Now it is all starting to make sense. First, we had the assault on ballot access by the General Assembly. On the left the Green Party is shut out and on the right it is the Libertarian Party

“Once again, the legislature leaves North Carolina with arguably the most burdensome ballot access restrictions in the nation,” said Brian Irving, a Libertarian. “In terms of democratic access to the ballot, North Carolina and Alabama rank at the very bottom.”

This state of affairs, of course, insulates the ruling powers in Raleigh from organized competition.

Now, in the name of “ethics reform,” we have a bid to regulate, and thereby deter and diminish, political speech and advocacy in North Carolina. As near as I can tell, state government is moving to regulate this very blog and any other outspoken source of political commentary.

The outspoken yet still rational John Hood has more:

I strongly believe the state legislature needs to reform ethics and lobbying laws. It need to takes the time to do it right, however. That means clearly distinguishing between influence-peddling, lobbying, and advocacy:

• Influence peddling is the illegal use of personal gifts, cash, campaign contributions, or other items of value to purchase a governmental decision. In addition to investigating and prosecuted specific allegations of influence peddling, government should adopt rules that limit the opportunities and temptations to engage in this behavior.

• Lobbying is the perfectly legal exercise of the freedoms to speak, print, assemble, and petition directly to government officials, often on or in some other fashion utilizing public property, to convince officials either to vote in a certain way on a certain bill or to make a certain decision. It is appropriate to require disclosure of who is engaged in formal lobbying and how it is being financed, so as to assist public and private institutions seeking to ensure that lobbying does not become influence-peddling, much as it is appropriate to require disclosure of donors and amounts given to political campaigns (I would continue the parallel and argue that it is wrong to impose dollar limitations on either lobbying or political activism).

• Advocacy is the perfectly legal exercise of the freedoms to speak, print, and assemble to express one’s views on public-policy issues. Whether it is a newspaper editorial or column, a campus-based protest or forum, a panel discussion sponsored by a trade association, a political talk show on TV, a policy paper by a scholar or policy analyst, a blog moderated by a private political junkie, or a public debate sponsored by a think tank, advocacy is not lobbying as long as the intended audience is general, not limited to decisionmakers, and it is not merely a device for using third parties to carry out what would otherwise be a lobbying function (such as a lobbying group using a phone bank to link voters to their lawmakers to expressly advocate the passage or defeat of a bill).

What should be absolutely out of the question is the idea that government can properly regulate the activities of private citizens’ ability to organize and express their views to their fellow private citizens. Believe it or not, the bill as currently written does precisely that.

Yes, that and a whole lot more.
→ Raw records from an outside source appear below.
(* ===== verification/Store.v ===== *)
(** [internal/store/store.go], [meta.go] and the writing half of [watch.go]:
    the etcd-shaped object store.

    A store value is the content of the Go struct; every method is the body of
    one critical section of [s.mu], so a function of the state.  Objects are
    values: the deep copies the code takes are identities here. *)

From S2P Require Import Prelude GoStrings K8s Apis.
From Stdlib Require Import Ascii.
Local Open Scope string_scope.

(** ** Events, subscriptions *)

Inductive EventType := Added | Modified | Deleted | ErrorEvent.
#[export] Instance event_type_eq_dec : EqDecision EventType.
Proof. solve_decision. Defined.

Record Event {U : Type} := mkEvent {
  ev_Type : EventType;
  ev_Object : U;
  ev_RV : Z;
  ev_GVR : GVR;
}.
Arguments Event U : clear implicits.
Arguments mkEvent {U} _ _ _ _.

Record resourceMeta := mkMeta { namespaced : bool; groupRes : GroupResource }.

(** A Go channel of events: its buffer and whether it was closed. *)
Record chan {U : Type} := mkChan { ch_buf : list (Event U); ch_closed : bool }.
Arguments chan U : clear implicits.
Arguments mkChan {U} _ _.

(** [make(chan Event, 512)] *)
Definition sub_cap : nat := 512.

(** [store.Persister]; the store ignores the errors of the two writes. *)
Class Persister (P : Type) := {
  SaveObject : GVR → string → string → Z → P → P * option string;
  RemoveObject : GVR → string → Z → P → P * option string;
  LoadSnapshot : P → res string (gmap GVR (gmap string string) * Z);
}.

(** ** newUUID and randSuffix (meta.go) *)

(** The two masked bytes of an RFC 4122 version-4 UUID. *)
Definition uuid_bytes (b : list Z) : list Z :=
  alter (λ x, Z.lor (Z.land x 15) 64) 6 (alter (λ x, Z.lor (Z.land x 63) 128) 8 b).

Definition newUUID (b : list Z) : string :=
  let b := uuid_bytes b in
  let sl i j := hex_encode (take (j - i) (drop i b)) in
  sl 0 4 +:+ "-" +:+ sl 4 6 +:+ "-" +:+ sl 6 8 +:+ "-" +:+ sl 8 10 +:+ "-" +:+ sl 10 16.

Definition nameSuffixAlphabet : string := "bcdfghjklmnpqrstvwxz2456789".

(** [draw i] is the [i]-th value of [mathrand.IntN]. *)
Definition randSuffix (n : nat) (draw : nat → Z) : string :=
  of_chars
    (map (λ i, default "b"%char
                 (chars nameSuffixAlphabet !! Z.to_nat (draw i `mod` 27)))
       (seq 0 n)).

(** ** The store *)

Record Store {U P : Type} := mkStore {
  data : gmap GVR (gmap string U);
  resources : gmap GVR resourceMeta;
  rv : Z;
  history : list (Event U);
  histCap : nat;
  (** [subs]: the resource of each live subscription; its channel is in
      [chans], where it outlives the subscription *)
  subs : gmap nat GVR;
  chans : gmap nat (chan U);
  nextSub : nat;
  persist : option P;
}.
Arguments Store U P : clear implicits.
Arguments mkStore {U P} _ _ _ _ _ _ _ _ _.

(** [key] builds the map key for an object. *)
Definition key (nsd : bool) (namespace name : string) : string :=
  if nsd then namespace +:+ "/" +:+ name else "/" +:+ name.

Section ops.
Context {U P : Type} `{Unstructured U} `{Codec U} `{Persister P}.
Context `{Oracle} `{GoRuntime}.
Implicit Types (s : Store U P) (g : GVR) (k : string) (u : U).

Definition set_data (d : gmap GVR (gmap string U)) s : Store U P :=
  mkStore d (resources s) (rv s) (history s) (histCap s) (subs s) (chans s)
    (nextSub s) (persist s).

(** [New]: an empty store; [HistoryCap] defaults to 8192. *)
Definition New (persister : option P) (historyCap : Z) (startRV : Z) : Store U P :=
  mkStore ∅ ∅ startRV [] (Z.to_nat (if (historyCap <=? 0)%Z then 8192 else historyCap))
    ∅ ∅ 0 persister.

Definition Register (g : GVR) (nsd : bool) s : Store U P :=
  mkStore
    (match data s !! g with Some _ => data s | None => <[g := ∅]> (data s) end)
    (<[g := mkMeta nsd (GVR.GroupResource g)]> (resources s))
    (rv s) (history s) (histCap s) (subs s) (chans s) (nextSub s) (persist s).

Definition CurrentRV s : Z := rv s.

(** [s.rv++; return s.rv] on [uint64]. *)
Definition nextRV s : Store U P * Z :=
  let r := wrap_u64 (rv s + 1) in
  (mkStore (data s) (resources s) r (history s) (histCap s) (subs s) (chans s)
     (nextSub s) (persist s), r).

Definition conflictErr (gr : GroupResource) (name : string) : api_error :=
  Conflict gr name.

Definition meta s g : res api_error resourceMeta :=
  match resources s !! g with
  | Some rm => Ok rm
  | None => Err (InternalError ("store: GVR " +:+ GVR.to_string g +:+ " not registered"))
  end.

(** [s.data[gvr]] and [s.data[gvr][k]]: a missing map reads as empty. *)
Definition objects s g : gmap string U := default ∅ (data s !! g).
Definition lookup_obj s g k : option U := objects s g !! k.

(** *** generateUniqueName *)

Definition name_candidate s (prefix : string) (attempt : nat) : string :=
  prefix +:+ randSuffix 5 (λ i, rand_at (rv s) (5 * attempt + i)).

Fixpoint gen_loop s g rm (ns prefix : string) (fuel attempt : nat) : option string :=
  match fuel with
  | 0 => None
  | S fuel =>
      let candidate := name_candidate s prefix attempt in
      match lookup_obj s g (key (namespaced rm) ns candidate) with
      | None => Some candidate
      | Some _ => gen_loop s g rm ns prefix fuel (S attempt)
      end
  end.

Definition generateUniqueName s g rm (ns prefix : string) : option string :=
  gen_loop s g rm ns prefix gen_fuel 0.

(** *** putLocked and emitLocked *)

Definition putLocked g k u (r : Z) s : Store U P :=
  mkStore (<[g := <[k := u]> (objects s g)]> (data s)) (resources s) (rv s)
    (history s) (histCap s) (subs s) (chans s) (nextSub s)
    (match persist s with
     | Some p =>
         match MarshalJSON u with
         | Some bytes => Some (SaveObject g k bytes r p).1
         | None => Some p
         end
     | None => None
     end).

(** Appending to the history and trimming its front. *)
Definition push_history (cap : nat) (h : list (Event U)) (e : Event U) : list (Event U) :=
  let h := (h ++ [e])%list in
  if decide (cap < length h)%nat then drop (length h - cap) h else h.

(** Offering [e] to a subscriber of its resource: a send that would block
    closes the channel instead. *)
Definition offer (e : Event U) (c : chan U) : chan U :=
  if decide (length (ch_buf c) < sub_cap)%nat
  then mkChan (ch_buf c ++ [e])%list (ch_closed c)
  else mkChan (ch_buf c) true.

Definition full (c : chan U) : bool := bool_decide (sub_cap ≤ length (ch_buf c))%nat.

(** Whether subscription [id] on [gsub] is dropped by [e]. *)
Definition dropped (cs : gmap nat (chan U)) (e : Event U) (id : nat) (gsub : GVR) : bool :=
  bool_decide (gsub = ev_GVR e) &&
  match cs !! id with Some c => full c | None => false end.

Definition fan_out (sb : gmap nat GVR) (e : Event U) (cs : gmap nat (chan U))
  : gmap nat (chan U) :=
  map_imap (λ id c,
    Some (match sb !! id with
          | Some gsub => if decide (gsub = ev_GVR e) then offer e c else c
          | None => c
          end)) cs.

Definition emitLocked (e : Event U) s : Store U P :=
  mkStore (data s) (resources s) (rv s)
    (push_history (histCap s) (history s) e) (histCap s)
    (filter (λ p, dropped (chans s) e p.1 p.2 = false) (subs s))
    (fan_out (subs s) e (chans s)) (nextSub s) (persist s).

(** *** Create *)

(** The name the object is stored under, and the object carrying it. *)
Definition resolve_name s g rm (ns : string) u : res api_error (string * U) :=
  let name := GetName u in
  if decide (name = "") then
    if decide (GetGenerateName u = "") then
      Err (BadRequest "store: object has neither metadata.name nor metadata.generateName")
    else match generateUniqueName s g rm ns (GetGenerateName u) with
         | Some n => Ok (n, SetName n u)
         | None => Err Diverged
         end
  else Ok (name, u).

(** System metadata of a new object, given the transition's version [r]. *)
Definition stamp_new (r0 r : Z) u : U :=
  let u := if decide (GetUID u = "") then SetUID (uid_at r0) u else u in
  let u := SetResourceVersion (format_uint r) u in
  let u := SetGeneration 1 u in
  match GetCreationTimestamp u with
  | None => SetCreationTimestamp (Some (now_at r0)) u
  | Some _ => u
  end.

Definition Create g u s : Store U P * res api_error U :=
  match meta s g with
  | Err e => (s, Err e)
  | Ok rm =>
      let ns := if namespaced rm then GetNamespace u else "" in
      let u := if namespaced rm then u else SetNamespace "" u in
      match resolve_name s g rm ns u with
      | Err e => (s, Err e)
      | Ok (name, u) =>
          let k := key (namespaced rm) ns name in
          match lookup_obj s g k with
          | Some _ => (s, Err (AlreadyExists (groupRes rm) name))
          | None =>
              let '(s1, r) := nextRV s in
              let u := stamp_new (rv s) r u in
              let s2 := putLocked g k u r s1 in
              (emitLocked (mkEvent Added u r g) s2, Ok u)
          end
      end
  end.

Definition Get g (namespace name : string) s : res api_error U :=
  match meta s g with
  | Err e => Err e
  | Ok rm => of_opt (NotFound (groupRes rm) name)
               (lookup_obj s g (key (namespaced rm) namespace name))
  end.

(** *** Update *)

Definition mergeForUpdate (old incoming : U) (isStatus : bool) : U :=
  if isStatus then SetStatusField (StatusOf incoming) old
  else
    let result := SetUID (GetUID old) incoming in
    let result := SetCreationTimestamp (GetCreationTimestamp old) result in
    let result := SetStatusField (StatusOf old) result in
    if decide (SpecOf old = SpecOf result)
    then SetGeneration (GetGeneration old) result
    else SetGeneration (GetGeneration old + 1) result.

(** The precondition carried by a resourceVersion. *)
Definition rv_precondition (incoming old : U) : bool :=
  bool_decide (GetResourceVersion incoming = "" ∨
               GetResourceVersion incoming = GetResourceVersion old).

Definition Update g u (isStatus : bool) s : Store U P * res api_error U :=
  match meta s g with
  | Err e => (s, Err e)
  | Ok rm =>
      let ns := if namespaced rm then GetNamespace u else "" in
      let name := GetName u in
      let k := key (namespaced rm) ns name in
      match lookup_obj s g k with
      | None => (s, Err (NotFound (groupRes rm) name))
      | Some old =>
          if rv_precondition u old then
            let merged := mergeForUpdate old u isStatus in
            let '(s1, r) := nextRV s in
            let merged := SetResourceVersion (format_uint r) merged in
            let s2 := putLocked g k merged r s1 in
            (emitLocked (mkEvent Modified merged r g) s2, Ok merged)
          else (s, Err (conflictErr (groupRes rm) name))
      end
  end.

(** *** Delete: the critical section, then the hook outside the lock *)

Definition delete_locked g (namespace name : string) s : Store U P * res api_error U :=
  match meta s g with
  | Err e => (s, Err e)
  | Ok rm =>
      let ns := if namespaced rm then namespace else "" in
      let k := key (namespaced rm) ns name in
      match lookup_obj s g k with
      | None => (s, Err (NotFound (groupRes rm) name))
      | Some old =>
          let s0 := set_data (<[g := delete k (objects s g)]> (data s)) s in
          let '(s1, r) := nextRV s0 in
          let s2 := mkStore (data s1) (resources s1) (rv s1) (history s1)
                      (histCap s1) (subs s1) (chans s1) (nextSub s1)
                      (match persist s1 with
                       | Some p => Some (RemoveObject g k r p).1
                       | None => None
                       end) in
          let deleted := SetResourceVersion (format_uint r) old in
          (emitLocked (mkEvent Deleted deleted r g) s2, Ok deleted)
      end
  end.

Definition Delete {W : Type} (get_store : W → Store U P) (put_store : Store U P → W → W)
  (hook : option (GVR → U → W → W)) g (namespace name : string) (w : W)
  : W * res api_error U :=
  let '(s, r) := delete_locked g namespace name (get_store w) in
  let w := put_store s w in
  match r with
  | Err e => (w, Err e)
  | Ok deleted =>
      (match hook with Some h => h g deleted w | None => w end, Ok deleted)
  end.

(** *** List, with [sel.Matches] given as a predicate *)

Record ListResult := mkListResult { lr_Items : list U; lr_RV : Z }.

Definition List g (namespace : string) (matches : U → bool) s : res api_error ListResult :=
  match meta s g with
  | Err e => Err e
  | Ok rm =>
      let keep u :=
        if namespaced rm && bool_decide (namespace ≠ "") &&
           bool_decide (GetNamespace u ≠ namespace)
        then false else matches u in
      Ok (mkListResult (filter (λ u, keep u = true) (range_map (objects s g)).*2) (rv s))
  end.

(** *** LoadFrom *)

Fixpoint load_objs g (l : list (string * string)) s : Store U P * option api_error :=
  match l with
  | [] => (s, None)
  | (k, bytes) :: l' =>
      match UnmarshalJSON bytes with
      | None => (s, Some (OtherError ("store: load " +:+ GVR.to_string g +:+ "/" +:+ k)))
      | Some u => load_objs g l' (set_data (<[g := <[k := u]> (objects s g)]> (data s)) s)
      end
  end.

Fixpoint load_gvrs (l : list (GVR * gmap string string)) s : Store U P * option api_error :=
  match l with
  | [] => (s, None)
  | (g, objs) :: l' =>
      match resources s !! g with
      | None => load_gvrs l' s
      | Some _ =>
          match load_objs g (range_map objs) s with
          | (s', Some e) => (s', Some e)
          | (s', None) => load_gvrs l' s'
          end
      end
  end.

Definition LoadFrom (snap : gmap GVR (gmap string string)) s : Store U P * option api_error :=
  load_gvrs (range_map snap) s.
End ops.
Taken together, the ballot access changes and the new bid to regulate political views and expression are a frontal attack on political freedom in North Carolina. No matter where you are on the political spectrum this should be an outrageous development. The only segment of the political firmament which benefits from these changes — and I mean the only — are those cretins now in power.

If you stand with them — great, you’ll be allowed to speak, and organize, and lobby, and plead, and beg. Most of all beg. They like it when you beg.

But if you oppose the Down East kleptocracy now entrenched in Raleigh, get ready for the muzzle.

PS — Does North Carolina still have a free press? It is like living in Albania in the 1970s. Go cover that Enver Hoxha speech, boys. The world is waiting.